Os insensatos dias que sucedem ao despontar da lucidez trazem a descrença e os
caminhos parecem-nos inúteis. O “mundo tornou-se pobre e vazio” (Sigmund Freud). Vagueia-se na noite de amargas melodias para expulsar os pesadelos e recuperar o timbre dos sonhos
por sonhar que tanto pode ser a estrela
fugidia, ou o princípio infinito,
ou o tempo do ser, num mundo injusto,
inefável, agonizando à medida que se aprofunda o afastamento dos fulgores secretos que acendem os
símbolos elementares da vida.
Que sentido ontológico
tem, neste trilho poético, o ser que espreita o abismo dentro de si mesmo, não
por efeito da incandescência da alma ou de um acto repousado da
consciência? A resposta poderá estar na percepção daquele momento decorrido entre
a vigília e o sono, do absoluto vazio, espaço de refúgio “em que coincidem/a
sombra e a luz” e que nos informa que “(…)
o ser é vazio de toda a determinação que não seja a da identidade consigo
mesmo” (in “O Ser e o Nada” Jean Paul Sartre).
“naufraga-se num sono/eterno”
e o corpo “ascende ao princípio”,
escreve indelevelmente o poeta na sombra do abismo, porque a abolição de todas
as fronteiras ente a vida e a morte, porta
aberta ao retorno do ser, projecta o espaço livre que ganha maior nitidez através
do movimento, da incandescência, transmitidos pela alma ao corpo antes deste atingir
o seu estado de maturação. E assim aperfeiçoa o seu tempo do ser, conforme
vimos anteriormente!
Organicamente “o
Retorno ao Princípio”, revela-se ao leitor sob uma dupla face: MORTE e VIDA. Quer a Morte - invisível
lucidez que apaga alguns dos sinais
de uma travessia, repouso fatal, reacendimento das almas, “prenúncio de um novo
dia” -; quer a Vida - sonho por desvendar, beijo de fogo no silêncio, espuma branca, grito na escuridão, medo
da morte disfarçada, entrando em nós como um punhal -, concedem-nos um
sentimento de amor à palavra vertida no sangue que enfrenta mistérios e ritos, e
persistentemente renova o nosso destino, “caminho/à
beira-lágrima/onde um deus se perdeu”, chão pisado de memórias indesejadas.
Partilhamos vida e morte, num só movimento do tempo, vagueando como duas aves na
palma da mão dos infinitos céus, enquanto
a clarividência da palavra dos deuses não é senão uma metáfora sobre o império
da fé que por milénios nos tem servido de guia e nos tem dividido.
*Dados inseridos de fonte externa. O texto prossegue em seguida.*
(** The three ways an iteration goes, when [from] has its 16 bytes: the
  frame is too short; or it is printed or unknown, and no handler runs; or
  its id has a handler, which is called with the sender and the payload of
  this very frame. *)
Lemma iteration_cases (newdata from : list byte) (w : W) :
length from = 16%nat ->
((length newdata < 17)%nat /\
 OmniHandler_iteration ids h newdata from w
 = ([Printf "got too short message" []], Returned (from, w)))
\/
((17 <= length newdata)%nat /\
 (nth 16 newdata x00 = MSGID_TEXTCHAT ids \/
  ~ In (nth 16 newdata x00) (handled_ids ids)) /\
 exists line,
   is_printf line = true /\
   OmniHandler_iteration ids h newdata from w
   = ([line], Returned (firstn 16 newdata, w)))
\/
((17 <= length newdata)%nat /\
 nth 16 newdata x00 <> MSGID_TEXTCHAT ids /\
 In (nth 16 newdata x00) (handled_ids ids) /\
 exists line e w',
   is_printf line = true /\ is_call e = true /\
   sender_of e = Some (firstn 16 newdata) /\
   (payload_of e = Some (skipn 17 newdata) \/
    e = Call_PubReqHandler (firstn 16 newdata)) /\
   OmniHandler_iteration ids h newdata from w
   = ([line; e], Returned (firstn 16 newdata, w'))).
Proof.
intros Hfrom.
destruct (Nat.lt_ge_cases (length newdata) 17) as [Hlt|Hge].
{ left. split; [exact Hlt|].
  unfold OmniHandler_iteration.
  replace (length newdata <? 17)%nat with true
    by (symmetry; apply Nat.ltb_lt; exact Hlt).
  reflexivity. }
right.
assert (Hpeer : length (firstn 16 newdata) = 16%nat)
  by (rewrite length_firstn; lia).
pose proof (iteration_long ids h (firstn 16 newdata) (nth 16 newdata x00)
              (skipn 17 newdata) from w Hpeer) as Hit.
rewrite <- (frame_split newdata Hge) in Hit. rewrite Hit. clear Hit.
cbv zeta. rewrite (copy_from from _ Hfrom Hpeer).
set (peer := firstn 16 newdata). set (msgid := nth 16 newdata x00).
set (payload := skipn 17 newdata).
unfold handled_ids. cbn [In].
destruct (Byte.eqb msgid (MSGID_TEXTCHAT ids)) eqn:E1.
{ left. split; [exact Hge|]. split; [left; apply eqb_eq; exact E1|].
  eexists. split; [|reflexivity]. reflexivity. }
apply Byte.eqb_false in E1.
destruct (Byte.eqb msgid (MSGID_PUBREQ ids)) eqn:E2;
  [|destruct (Byte.eqb msgid (MSGID_PUBRESP ids)) eqn:E3;
    [|destruct (Byte.eqb msgid (MSGID_MULTIDESC ids)) eqn:E4;
      [|destruct (Byte.eqb msgid (MSGID_MULTIACK ids)) eqn:E5;
        [|destruct (Byte.eqb msgid (MSGID_CLOSEREQ ids)) eqn:E6;
          [|destruct (Byte.eqb msgid (MSGID_CLOSERESP ids)) eqn:E7]]]]];
  repeat match goal with
         | E : Byte.eqb _ _ = true |- _ => apply eqb_eq in E
         | E : Byte.eqb _ _ = false |- _ => apply Byte.eqb_false in E
         end.
7: { left. split; [exact Hge|]. split; [right; intuition congruence|].
     eexists. split; [|reflexivity]. reflexivity. }
all: right; split; [exact Hge|]; split; [exact E1|];
  (split; [intuition congruence|]);
  eexists; eexists; eexists;
  (split; [|split; [|split; [|split; [|reflexivity]]]]);
  try reflexivity; auto.
Qed.


(** Unfolding the loop at its first frame. *)
Lemma loop_cons (f : list byte) (rest : list (list byte))
(from from' : list byte) (w w' : W) (out : list event) :
OmniHandler_iteration ids h f from w = (out, Returned (from', w')) ->
OmniHandler_loop ids h (f :: rest) from w
= (out ++ fst (fst (OmniHandler_loop ids h rest from' w')),
   snd (fst (OmniHandler_loop ids h rest from' w')),
   snd (OmniHandler_loop ids h rest from' w')).
Proof.
intros E. cbn [OmniHandler_loop]. rewrite E.
destruct (OmniHandler_loop ids h rest from' w') as [[out' w''] st].
reflexivity.
Qed.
O nosso
destino é o sol-infinito instalado no
espaço vazio e frio da morte, onde o ser “contradiz-se e faz-se/de novo abismo”.
O acto poético apresenta-se nestes versos de engenhoso compromisso de Alvaro Giesta,
como mediação de sentido do inatingível, voz silenciosa entre dois mundos opacos,
dois lugares tão próximos quão longínquos pontuados de muitas incandescências –
da alma, do sonho, e das ausências do corpo e da divindade!
Escreveu o Prof. Eduardo
Lourenço, no já distante ano de 2000 sobre como falar de poesia: “Vendo bem,
foi para dar voz a um excesso de sentido que a poesia nasceu: excesso de
entusiasmo para nos celebrar como deuses imaginários do nosso destino ou melancolia de não ser
esse mesmo deus que no fundo sabemos ser. É sempre a sós connosco que vivemos
estes abismos que nos medem.
Os deuses são a sombra deles. Mas não conheceríamos essa incandescência de nós mesmos sem os imaginarmos.”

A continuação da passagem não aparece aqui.